## Work item
Please copy each line in the records below that contains the string "EmptyString".

(Dataset records)

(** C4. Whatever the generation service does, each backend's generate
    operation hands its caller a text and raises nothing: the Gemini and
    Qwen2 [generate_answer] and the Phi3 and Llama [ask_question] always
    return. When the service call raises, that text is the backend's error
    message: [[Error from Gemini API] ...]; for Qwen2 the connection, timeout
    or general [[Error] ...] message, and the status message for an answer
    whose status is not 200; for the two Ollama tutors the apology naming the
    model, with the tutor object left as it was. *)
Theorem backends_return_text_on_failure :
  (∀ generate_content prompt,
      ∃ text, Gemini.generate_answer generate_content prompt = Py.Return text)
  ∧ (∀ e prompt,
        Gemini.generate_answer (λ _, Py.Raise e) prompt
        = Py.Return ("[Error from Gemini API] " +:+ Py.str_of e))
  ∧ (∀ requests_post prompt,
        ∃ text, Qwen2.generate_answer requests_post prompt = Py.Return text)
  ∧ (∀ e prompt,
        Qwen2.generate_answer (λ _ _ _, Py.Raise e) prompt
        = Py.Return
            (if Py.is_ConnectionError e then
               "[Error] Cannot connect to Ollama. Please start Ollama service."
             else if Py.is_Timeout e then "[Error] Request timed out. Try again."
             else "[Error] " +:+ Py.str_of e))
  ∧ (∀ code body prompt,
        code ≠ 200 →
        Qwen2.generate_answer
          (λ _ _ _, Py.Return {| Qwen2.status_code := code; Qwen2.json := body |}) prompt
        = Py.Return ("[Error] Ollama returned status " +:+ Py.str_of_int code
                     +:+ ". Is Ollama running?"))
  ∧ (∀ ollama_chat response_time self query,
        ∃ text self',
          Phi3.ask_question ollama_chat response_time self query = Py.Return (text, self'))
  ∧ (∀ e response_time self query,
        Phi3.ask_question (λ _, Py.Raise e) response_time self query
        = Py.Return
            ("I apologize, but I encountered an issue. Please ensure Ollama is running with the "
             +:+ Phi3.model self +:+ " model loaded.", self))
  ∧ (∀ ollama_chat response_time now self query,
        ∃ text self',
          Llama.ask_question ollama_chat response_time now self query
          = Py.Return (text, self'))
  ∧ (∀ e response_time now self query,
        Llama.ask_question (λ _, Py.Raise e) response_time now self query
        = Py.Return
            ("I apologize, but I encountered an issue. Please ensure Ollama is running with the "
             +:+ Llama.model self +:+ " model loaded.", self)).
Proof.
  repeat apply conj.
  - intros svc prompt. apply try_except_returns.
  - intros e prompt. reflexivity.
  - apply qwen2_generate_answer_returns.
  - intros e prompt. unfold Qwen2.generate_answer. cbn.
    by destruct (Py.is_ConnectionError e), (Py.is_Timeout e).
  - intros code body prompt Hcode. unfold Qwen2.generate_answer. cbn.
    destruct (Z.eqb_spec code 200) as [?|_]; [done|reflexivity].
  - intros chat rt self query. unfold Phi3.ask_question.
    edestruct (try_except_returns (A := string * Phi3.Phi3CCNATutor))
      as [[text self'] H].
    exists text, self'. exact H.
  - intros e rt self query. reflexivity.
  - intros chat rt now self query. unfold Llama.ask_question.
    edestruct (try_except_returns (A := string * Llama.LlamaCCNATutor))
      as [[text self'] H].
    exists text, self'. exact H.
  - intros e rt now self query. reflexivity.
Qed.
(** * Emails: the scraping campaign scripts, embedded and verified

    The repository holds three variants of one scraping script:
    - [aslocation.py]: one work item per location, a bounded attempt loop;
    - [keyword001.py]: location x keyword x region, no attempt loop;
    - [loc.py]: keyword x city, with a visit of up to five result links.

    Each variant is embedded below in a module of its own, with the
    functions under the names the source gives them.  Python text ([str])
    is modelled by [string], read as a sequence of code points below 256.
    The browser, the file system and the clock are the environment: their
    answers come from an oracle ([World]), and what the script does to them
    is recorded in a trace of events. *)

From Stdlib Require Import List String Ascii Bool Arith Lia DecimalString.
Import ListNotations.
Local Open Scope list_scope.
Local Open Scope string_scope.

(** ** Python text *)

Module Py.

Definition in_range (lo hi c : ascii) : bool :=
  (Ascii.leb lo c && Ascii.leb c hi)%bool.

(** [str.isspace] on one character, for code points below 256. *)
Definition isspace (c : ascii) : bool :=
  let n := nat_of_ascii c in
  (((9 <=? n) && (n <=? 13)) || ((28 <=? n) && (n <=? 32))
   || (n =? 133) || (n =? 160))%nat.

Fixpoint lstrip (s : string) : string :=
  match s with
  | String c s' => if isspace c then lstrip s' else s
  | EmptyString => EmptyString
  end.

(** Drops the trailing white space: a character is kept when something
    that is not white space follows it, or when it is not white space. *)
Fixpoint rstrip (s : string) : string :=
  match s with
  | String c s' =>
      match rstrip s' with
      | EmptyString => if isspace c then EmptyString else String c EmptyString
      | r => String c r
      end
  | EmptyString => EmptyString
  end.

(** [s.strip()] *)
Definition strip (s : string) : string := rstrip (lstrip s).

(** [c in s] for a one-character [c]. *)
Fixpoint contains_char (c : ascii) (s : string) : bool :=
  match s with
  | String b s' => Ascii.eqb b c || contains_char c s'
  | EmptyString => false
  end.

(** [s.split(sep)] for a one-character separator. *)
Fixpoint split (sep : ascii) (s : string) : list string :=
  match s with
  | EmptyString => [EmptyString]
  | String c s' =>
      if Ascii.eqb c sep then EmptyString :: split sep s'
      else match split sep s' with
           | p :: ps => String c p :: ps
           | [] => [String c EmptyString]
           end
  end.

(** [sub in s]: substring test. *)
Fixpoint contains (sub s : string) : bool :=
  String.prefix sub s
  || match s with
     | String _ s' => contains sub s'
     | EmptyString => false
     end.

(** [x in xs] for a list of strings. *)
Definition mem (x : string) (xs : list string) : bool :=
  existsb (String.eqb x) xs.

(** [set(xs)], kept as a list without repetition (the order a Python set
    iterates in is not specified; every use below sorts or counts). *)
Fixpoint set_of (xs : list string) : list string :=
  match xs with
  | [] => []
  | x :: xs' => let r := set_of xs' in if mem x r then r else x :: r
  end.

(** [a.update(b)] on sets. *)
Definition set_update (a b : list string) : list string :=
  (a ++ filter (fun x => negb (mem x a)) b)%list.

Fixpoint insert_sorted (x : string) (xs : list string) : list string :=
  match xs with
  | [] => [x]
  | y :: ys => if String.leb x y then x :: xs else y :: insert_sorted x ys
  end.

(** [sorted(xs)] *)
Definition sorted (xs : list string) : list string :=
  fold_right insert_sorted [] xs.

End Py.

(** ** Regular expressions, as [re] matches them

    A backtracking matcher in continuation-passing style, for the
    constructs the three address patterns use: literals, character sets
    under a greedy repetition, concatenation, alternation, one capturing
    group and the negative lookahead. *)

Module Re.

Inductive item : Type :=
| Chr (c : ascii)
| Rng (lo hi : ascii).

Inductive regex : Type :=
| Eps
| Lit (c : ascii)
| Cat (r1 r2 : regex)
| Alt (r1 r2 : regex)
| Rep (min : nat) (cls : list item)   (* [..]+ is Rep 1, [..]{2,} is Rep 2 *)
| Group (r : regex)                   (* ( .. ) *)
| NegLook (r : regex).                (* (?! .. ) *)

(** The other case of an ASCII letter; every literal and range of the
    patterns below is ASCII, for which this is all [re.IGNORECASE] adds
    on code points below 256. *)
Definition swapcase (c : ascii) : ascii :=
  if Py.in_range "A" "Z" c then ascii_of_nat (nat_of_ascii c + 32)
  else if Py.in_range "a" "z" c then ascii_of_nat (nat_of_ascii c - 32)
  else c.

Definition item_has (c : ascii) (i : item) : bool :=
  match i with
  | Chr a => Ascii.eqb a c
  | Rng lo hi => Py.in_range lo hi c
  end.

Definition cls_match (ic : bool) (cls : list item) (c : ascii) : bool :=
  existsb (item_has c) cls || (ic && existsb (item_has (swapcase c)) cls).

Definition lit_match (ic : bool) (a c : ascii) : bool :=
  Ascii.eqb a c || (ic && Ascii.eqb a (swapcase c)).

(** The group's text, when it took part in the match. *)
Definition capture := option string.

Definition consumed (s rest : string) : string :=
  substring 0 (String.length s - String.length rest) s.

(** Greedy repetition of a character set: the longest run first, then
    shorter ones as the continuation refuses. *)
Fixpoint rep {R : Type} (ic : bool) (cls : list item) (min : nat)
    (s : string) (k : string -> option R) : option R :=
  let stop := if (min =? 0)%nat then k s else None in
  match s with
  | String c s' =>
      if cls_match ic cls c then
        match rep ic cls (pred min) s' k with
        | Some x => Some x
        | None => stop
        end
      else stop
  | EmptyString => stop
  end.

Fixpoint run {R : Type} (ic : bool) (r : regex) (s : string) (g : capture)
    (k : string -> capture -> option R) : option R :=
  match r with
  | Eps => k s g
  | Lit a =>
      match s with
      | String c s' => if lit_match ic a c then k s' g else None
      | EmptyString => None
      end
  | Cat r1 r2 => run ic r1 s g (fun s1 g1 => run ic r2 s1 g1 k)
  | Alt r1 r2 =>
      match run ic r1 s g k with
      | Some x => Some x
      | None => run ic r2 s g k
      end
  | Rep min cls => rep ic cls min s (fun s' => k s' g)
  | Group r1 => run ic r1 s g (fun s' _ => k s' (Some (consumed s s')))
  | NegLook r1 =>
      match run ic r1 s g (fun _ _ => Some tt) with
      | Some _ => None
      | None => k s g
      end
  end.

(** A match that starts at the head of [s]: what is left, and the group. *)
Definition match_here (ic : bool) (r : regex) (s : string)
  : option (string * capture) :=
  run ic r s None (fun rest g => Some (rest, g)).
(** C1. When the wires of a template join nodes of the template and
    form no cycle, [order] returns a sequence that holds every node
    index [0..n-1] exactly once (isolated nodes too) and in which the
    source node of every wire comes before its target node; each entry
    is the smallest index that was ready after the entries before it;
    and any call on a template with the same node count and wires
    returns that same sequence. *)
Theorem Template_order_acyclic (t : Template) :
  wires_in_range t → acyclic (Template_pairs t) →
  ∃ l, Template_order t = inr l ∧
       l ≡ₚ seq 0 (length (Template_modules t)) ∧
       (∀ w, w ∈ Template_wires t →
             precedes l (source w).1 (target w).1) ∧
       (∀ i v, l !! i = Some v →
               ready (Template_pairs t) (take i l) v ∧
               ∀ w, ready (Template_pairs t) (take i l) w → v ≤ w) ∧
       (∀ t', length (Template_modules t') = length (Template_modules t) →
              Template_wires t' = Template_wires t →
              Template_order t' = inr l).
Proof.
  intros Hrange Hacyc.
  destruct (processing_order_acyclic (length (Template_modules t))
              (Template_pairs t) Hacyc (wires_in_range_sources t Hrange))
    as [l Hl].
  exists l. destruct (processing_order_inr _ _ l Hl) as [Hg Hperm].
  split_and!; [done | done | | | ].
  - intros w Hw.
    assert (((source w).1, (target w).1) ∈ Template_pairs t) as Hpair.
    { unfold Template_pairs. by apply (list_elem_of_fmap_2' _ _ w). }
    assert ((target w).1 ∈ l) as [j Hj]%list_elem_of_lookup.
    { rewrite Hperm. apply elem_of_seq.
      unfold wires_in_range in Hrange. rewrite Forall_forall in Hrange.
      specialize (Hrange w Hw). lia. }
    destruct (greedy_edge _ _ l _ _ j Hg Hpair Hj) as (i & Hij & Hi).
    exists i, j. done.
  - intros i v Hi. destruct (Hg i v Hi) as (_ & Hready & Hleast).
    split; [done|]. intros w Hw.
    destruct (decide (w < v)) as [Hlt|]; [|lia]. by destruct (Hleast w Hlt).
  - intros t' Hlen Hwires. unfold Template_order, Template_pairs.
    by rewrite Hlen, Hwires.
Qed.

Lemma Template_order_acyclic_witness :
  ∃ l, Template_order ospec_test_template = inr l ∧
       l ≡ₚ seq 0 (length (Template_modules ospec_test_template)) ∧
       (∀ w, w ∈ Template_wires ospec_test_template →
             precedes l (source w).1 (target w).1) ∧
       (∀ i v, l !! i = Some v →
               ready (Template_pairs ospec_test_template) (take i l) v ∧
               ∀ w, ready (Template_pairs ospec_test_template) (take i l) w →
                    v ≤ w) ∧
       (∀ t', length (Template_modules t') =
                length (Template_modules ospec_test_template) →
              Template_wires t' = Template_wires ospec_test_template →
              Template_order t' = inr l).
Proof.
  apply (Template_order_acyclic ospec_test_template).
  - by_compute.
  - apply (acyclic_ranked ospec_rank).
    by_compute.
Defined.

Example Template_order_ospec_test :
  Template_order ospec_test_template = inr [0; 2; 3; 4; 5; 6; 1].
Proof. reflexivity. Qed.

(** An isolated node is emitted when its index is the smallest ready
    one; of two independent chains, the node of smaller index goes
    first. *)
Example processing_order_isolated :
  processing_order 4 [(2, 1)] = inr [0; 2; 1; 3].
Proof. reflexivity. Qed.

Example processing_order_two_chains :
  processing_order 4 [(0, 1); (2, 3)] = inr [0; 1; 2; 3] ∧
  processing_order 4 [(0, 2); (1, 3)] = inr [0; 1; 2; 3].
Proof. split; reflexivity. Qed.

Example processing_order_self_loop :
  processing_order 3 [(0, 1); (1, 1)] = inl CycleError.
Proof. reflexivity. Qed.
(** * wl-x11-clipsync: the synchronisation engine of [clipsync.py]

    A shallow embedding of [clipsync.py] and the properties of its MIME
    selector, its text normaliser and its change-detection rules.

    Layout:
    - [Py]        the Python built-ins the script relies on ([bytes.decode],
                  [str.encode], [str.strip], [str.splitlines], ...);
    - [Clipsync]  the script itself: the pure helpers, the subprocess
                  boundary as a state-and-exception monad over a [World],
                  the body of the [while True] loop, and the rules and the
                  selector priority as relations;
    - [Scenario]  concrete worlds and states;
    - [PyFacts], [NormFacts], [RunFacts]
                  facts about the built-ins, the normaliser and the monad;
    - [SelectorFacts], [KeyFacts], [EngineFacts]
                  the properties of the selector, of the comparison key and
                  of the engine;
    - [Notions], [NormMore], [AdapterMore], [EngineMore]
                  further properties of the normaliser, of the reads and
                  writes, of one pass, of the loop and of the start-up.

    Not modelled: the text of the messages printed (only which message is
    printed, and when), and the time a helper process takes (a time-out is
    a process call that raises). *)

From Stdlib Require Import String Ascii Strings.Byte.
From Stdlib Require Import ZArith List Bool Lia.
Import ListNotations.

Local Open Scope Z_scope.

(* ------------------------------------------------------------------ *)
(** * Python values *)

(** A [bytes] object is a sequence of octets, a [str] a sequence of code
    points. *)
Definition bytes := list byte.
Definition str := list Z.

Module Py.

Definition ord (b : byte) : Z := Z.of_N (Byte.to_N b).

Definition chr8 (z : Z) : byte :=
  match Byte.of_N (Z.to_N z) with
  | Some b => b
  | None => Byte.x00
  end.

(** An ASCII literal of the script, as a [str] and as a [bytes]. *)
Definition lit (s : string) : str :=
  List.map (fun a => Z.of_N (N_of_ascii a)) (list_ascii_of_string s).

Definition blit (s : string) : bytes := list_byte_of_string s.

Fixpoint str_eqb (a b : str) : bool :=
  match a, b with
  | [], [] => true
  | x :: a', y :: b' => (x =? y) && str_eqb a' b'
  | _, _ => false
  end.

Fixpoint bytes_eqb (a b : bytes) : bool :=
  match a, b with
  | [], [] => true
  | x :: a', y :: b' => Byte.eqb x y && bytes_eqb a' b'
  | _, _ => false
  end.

## Result of the task
  | EmptyString => EmptyString
      | EmptyString => if isspace c then EmptyString else String c EmptyString
  | EmptyString => EmptyString
  | EmptyString => false
  | EmptyString => [EmptyString]
      if Ascii.eqb c sep then EmptyString :: split sep s'
           | [] => [String c EmptyString]
     | EmptyString => false
  | EmptyString => stop
      | EmptyString => None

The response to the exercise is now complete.